Lithium-ion batteries have dominated the power source market for consumer electronics (W⋅h scale) and are becoming the dominant battery technology for electrified vehicles (EV, kW⋅h scale) and grid-scale electrochemical energy storage systems (MW⋅h scale) [1,2]. The growing ubiquity of lithium-ion batteries also brings a rapid growth in hazardous battery waste from manufacturing processes and end-of-life (EOL) disposal [3,4]. In the EV sector alone, approximately 50-100 million lithium-ion cells in the US and China will reach their EOL by 2020, thus generating large amounts of hazardous waste [5]. However, conventional pyrometallurgical and hydrometallurgical battery recycling processes require high temperature, strong acid leaching and extensive gas treatment, which lead to prohibitive cost, high energy consumption, water contamination and recycled materials with low resale value [6,7]. Since the cathode materials account for 30-40% of the overall battery cost, a cost-effective and eco-friendly direct recycling process that yields reusable battery-grade cathode materials can lower the energy consumption and battery materials cost. In this talk, we will demonstrate a scalable and cost-effective direct recycling process for EOL lithium-ion batteries to yield battery-grade cathodes. The recycled cathodes retain the microstructure and show equivalent electrochemical performance compared to the pristine cathode materials. We will also present life cycle analysis for several cathode materials widely used in current state-of-the-art electrified vehicles and compare the energy consumptions of different recycling approaches.

Reference

[1] M.S. Whittingham, Lithium Batteries and Cathode Materials, Chem. Rev. 104 (2004) 4271–4302. doi:10.1021/cr020731c.
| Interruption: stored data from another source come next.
Definition Prune : Program (option string) :=
  r ⟵ Runner_List ;;
  match r with
  | inl err => Ret (Some ("failed to list sandboxes: " +:+ err))
  | inr sandboxes => prog_each sandboxes prune_sandbox ;;; Ret None
  end.

Definition body (g : Goroutine) : Program unit :=
  match g with
  | Supervise taskID version h => supervise taskID version h
  | PollTask task => poll_task task
  end.

(** ** What the goroutines share *)

Record Shared := mkShared {
  sh_sem : Semaphore; sh_store : gmap Z TaskRecord; sh_queue : list RunnerEvent;
  sh_wake : bool; sh_fatal : option string }.

Definition set_sem v s := mkShared v (sh_store s) (sh_queue s) (sh_wake s) (sh_fatal s).
Definition set_records v s := mkShared (sh_sem s) v (sh_queue s) (sh_wake s) (sh_fatal s).
Definition set_queue v s := mkShared (sh_sem s) (sh_store s) v (sh_wake s) (sh_fatal s).
Definition set_wake v s := mkShared (sh_sem s) (sh_store s) (sh_queue s) v (sh_fatal s).
Definition set_fatal v s := mkShared (sh_sem s) (sh_store s) (sh_queue s) (sh_wake s) v.

(** An answer to each effect and what it leaves.  The backend and the server may
    answer anything; durable writes happen or fail without a trace. *)
Definition op_step {R : Set} (op : Op R) (s : Shared) : R → Shared → Prop :=
  match op in Op R return R → Shared → Prop with
  | OpRead id => λ r s', s' = s ∧ (r = inr (sh_store s !! id) ∨ ∃ err, r = inl err)
  | OpWrite rec => λ r s',
      (r = None ∧ s' = set_records (<[TR_TaskID rec := rec]> (sh_store s)) s) ∨
      (∃ err, r = Some err ∧ s' = s)
  | OpRemove id => λ r s',
      (r = None ∧ s' = set_records (delete id (sh_store s)) s) ∨ (∃ err, r = Some err ∧ s' = s)
  | OpList => λ r s', s' = s ∧
      ((∃ l, r = inr l ∧ l ≡ₚ map snd (map_to_list (sh_store s))) ∨ ∃ err, r = inl err)
  | OpTryAcquire n => λ r s', (r, s') = let (b, sem) := TryAcquire n (sh_sem s) in (b, set_sem sem s)
  | OpRelease n => λ _ s', s' = set_sem (Sem_Release n (sh_sem s)) s
  | OpSet n => λ _ s', s' = set_sem (Sem_Set n (sh_sem s)) s
  | OpWake => λ _ s', s' = set_wake true s
  | OpEnqueue ev => λ r s',
      (r = None ∧ s' = set_queue (sh_queue s ++ [ev]) s) ∨ (∃ err, r = Some err ∧ s' = s)
  | OpDie err => λ _ s', s' = set_fatal (Some (default err (sh_fatal s))) s
  | _ => λ _ s', s' = s
  end.
End runner.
[2] M.S. Whittingham, Ultimate Limits to Intercalation Reactions for Lithium Batteries, Chem. Rev. 114 (2014) 11414–11443. doi:10.1021/cr5003003.

[3] E. Gies, Recycling: Lazarus batteries, Nature. 526 (2015) 526S100a. doi:10.1038/526S100a.
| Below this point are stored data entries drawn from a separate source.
(* ===== verification/RunnerPool.v ===== *)
(** * The runner's goroutines

    The process of [internal/command/runner.go]: [Load] once, then polls and
    prunes, each spawning the goroutines of [internal/runner/runner.go], in
    every interleaving of their effects.  A slot of the semaphore is a resource:
    the program logic of [Prog] types each goroutine by the slots it holds, and
    so bounds the sandboxes supervised at any time. *)

From S2P Require Import Prelude AuthScope EventModel TaskModel.
From S2P Require Import Prog Workspace TaskState Runner.

(** ** The pool *)

Inductive Kind := KLoad | KPoll | KPrune | KWorker | KSupervisor.

#[export] Instance Kind_eq_dec : EqDecision Kind.
Proof. solve_decision. Defined.

Definition kind_of (g : Goroutine) : Kind :=
  match g with Supervise _ _ _ => KSupervisor | PollTask _ => KWorker end.

Definition Thread : Type := Kind * Program (option string).

Definition spawns {R : Set} (op : Op R) : bool := match op with OpGo _ => true | _ => false end.

Definition finished (t : Thread) : bool := match t.2 with Ret _ => true | Do _ _ => false end.

Definition active (kinds : list Kind) (ts : list Thread) : nat :=
  length (filter (λ t, finished t = false ∧ t.1 ∈ kinds) ts).

(** [p_serving]: the main goroutine has passed [Load]. *)
Record Pool := mkPool { p_shared : Shared; p_serving : bool; p_threads : list Thread }.

Section pool.
Context (runnerID serverURL : string) (workspaces : gmap string Workspace).
Context (ValidateWorkspace : Workspace → option string) (MarshalIndent : Config → string + string).
(** [errgroup.SetLimit]. *)
Context (limit : nat).

#[local] Abbreviation body := (body serverURL workspaces ValidateWorkspace MarshalIndent).

Definition thread_of (g : Goroutine) : Thread := (kind_of g, body g ;;; Ret None).

(** A step of one goroutine, or of the process: the main loop polls again once
    the last poll and its goroutines are done; the pruner runs beside it. *)
Inductive pool_step : Pool → Pool → Prop :=
| ps_op i kd {R : Set} (op : Op R) k r s s' serving ts :
    ts !! i = Some (kd, Do op k) → spawns op = false →
    op_step op s r s' →
    pool_step (mkPool s serving ts) (mkPool s' serving (<[i := (kd, k r)]> ts))
| ps_go i kd g k s serving ts :
    ts !! i = Some (kd, Do (OpGo g) k) →
    (kind_of g = KWorker → (active [KWorker] ts < limit)%nat) →
    pool_step (mkPool s serving ts) (mkPool s serving (<[i := (kd, k tt)]> ts ++ [thread_of g]))
| ps_loaded s ts :
    ts !! 0%nat = Some (KLoad, Ret None) → pool_step (mkPool s false ts) (mkPool s true ts)
| ps_poll s ts :
    active [KPoll; KWorker] ts = 0%nat →
    pool_step (mkPool s true ts) (mkPool s true (ts ++ [(KPoll, Poll runnerID)]))
| ps_prune s ts :
    active [KPrune] ts = 0%nat →
    pool_step (mkPool s true ts) (mkPool s true (ts ++ [(KPrune, Prune)])).

(** A process that starts over the records of an earlier one. *)
Definition boot (concurrency : Z) (store : gmap Z TaskRecord) (queue : list RunnerEvent) : Pool :=
  mkPool (mkShared (Sem_New (concurrency_of concurrency)) store queue false None) false
    [(KLoad, Load)].

(** The goroutines blocked in the backend's [Wait]: the sandboxes this process
    supervises. *)
Definition supervising (t : Thread) : bool :=
  match t.2 with Do (OpWait _) _ => true | _ => false end.

Definition supervised (p : Pool) : nat := length (filter (λ t, supervising t = true) (p_threads p)).

(** ** Slots as a resource

    [slots] transforms postconditions over the number of slots a goroutine
    holds; spawning a supervisor hands one over.  [acq] is whether it may
    acquire any, write records and spawn workers. *)
Definition slots (acq : bool) {R : Set} (op : Op R) : (R → nat → Prop) → nat → Prop :=
  match op in Op R return (R → nat → Prop) → nat → Prop with
  | OpTryAcquire n => λ Φ g, acq = true ∧ n = 1 ∧ Φ true (S g) ∧ Φ false g
  | OpRelease n => λ Φ g, n = 1 ∧ match g with S g => Φ tt g | O => False end
  | OpWait _ => λ Φ g, (0 < g)%nat ∧ ∀ r, Φ r g
  | OpSet _ => λ _ _, False
  | OpWrite _ => λ Φ g, acq = true ∧ ∀ r, Φ r g
  | OpGo (Supervise _ _ _) => λ Φ g, match g with S g => Φ tt g | O => False end
  | OpGo (PollTask _) => λ Φ g, acq = true ∧ Φ tt g
  | _ => λ Φ g, ∀ r, Φ r g
  end.

Definition any {A} : A → nat → Prop := λ _ _, True.

(** The slots [n] a program starts with are enough for it. *)
Definition needs (acq : bool) (n : nat) {A} (p : Program A) : Prop := wp (@slots acq) p any n.

Lemma slots_mono acq R (op : Op R) (Φ Ψ : R → nat → Prop) g :
  (∀ r g', Φ r g' → Ψ r g') → slots acq op Φ g → slots acq op Ψ g.
Proof. intros H. destruct op as [| | | | | | | | | | | | | | | | | | |[]]; simpl; naive_solver (by destruct g; eauto). Qed.
#[local] Hint Resolve slots_mono : core.

(** A program that touches no slot keeps what it holds. *)
Ltac slots_bind := eapply prog_wp_bind; [exact (slots_mono _)|].
Ltac slots_step :=
  first [ progress intros
        | split
        | progress (cbn [wp trigger prog_bind slots])
        | case_match
        | slots_bind ].

Lemma die_slots acq err (Φ : unit → nat → Prop) g : Φ tt g → wp (@slots acq) (die err) Φ g.
Proof. intros H []. exact H. Qed.

Lemma report_slots acq ev (Φ : unit → nat → Prop) g : Φ tt g → wp (@slots acq) (report ev) Φ g.
Proof. intros H. unfold report. slots_bind. intros [err|]; [by apply die_slots|done]. Qed.

Lemma handle_slots acq id (Φ : string + option Handle → nat → Prop) g :
  (∀ r, Φ r g) → wp (@slots acq) (handle id) Φ g.
Proof. intros H. unfold handle. slots_bind. intros r. apply H. Qed.

Lemma Kill_slots acq task (Φ : string + bool → nat → Prop) g :
  (∀ r, Φ r g) → wp (@slots acq) (Kill task) Φ g.
Proof.
  intros H. unfold Kill. slots_bind. apply handle_slots. intros [err|[h|]]; [apply H| |apply H].
  intros r. apply H.
Qed.

Lemma Running_slots acq id (Φ : string + bool → nat → Prop) g :
  (∀ r, Φ r g) → wp (@slots acq) (Running id) Φ g.
Proof.
  intros H. unfold Running. slots_bind. apply handle_slots. intros [err|[h|]]; [apply H| |apply H].
  slots_bind. intros r. apply H.
Qed.

Lemma Remove_slots acq id (Φ : option string → nat → Prop) g :
  (∀ r, Φ r g) → wp (@slots acq) (Runner_Remove id) Φ g.
Proof.
  intros H. unfold Runner_Remove. slots_bind. apply handle_slots.
  intros [err|[h|]]; [apply H| |apply H]. slots_bind. intros [err|]; [apply H|]. intros r. apply H.
Qed.

#[local] Abbreviation spec :=
  (spec serverURL workspaces ValidateWorkspace MarshalIndent).
#[local] Abbreviation Runner_Start :=
  (Runner_Start serverURL workspaces ValidateWorkspace MarshalIndent).

Lemma spec_slots acq task (Φ : string + Spec → nat → Prop) g :
  (∀ r, Φ r g) → wp (@slots acq) (spec task) Φ g.
Proof.
  intros H. unfold spec. destruct (Config_Get workspaces (Task_Workspace task)) as [err|ws]; [apply H|].
  destruct (ValidateWorkspace ws); [apply H|]. slots_bind. intros r. apply H.
Qed.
[4] L. Gaines, To recycle, or not to recycle, that is the question: Insights from life-cycle analysis, MRS Bull. 37 (2012) 333–338. doi:10.1557/mrs.2012.40.

[5] Estimated based on the EV sales volume of US and China from 2011-2015, n.d.

[6] J.B. Dunn, L. Gaines, J.C. Kelly, K.G. Gallagher, Life Cycle Analysis Summary for Automotive Lithiumion Battery Production and Recycling, in: Rewas 2016 Mater. Resour. Sustain., John Wiley & Sons, Inc., 2016: pp. 73–79. doi:10.1002/9781119275039.ch11.

[7] L. Gaines, The future of automotive lithium-ion battery recycling: Charting a sustainable course, Sustain. Mater. Technol. 1–2 (2014) 2–7. doi:10.1016/j.susmat.2014.10.001.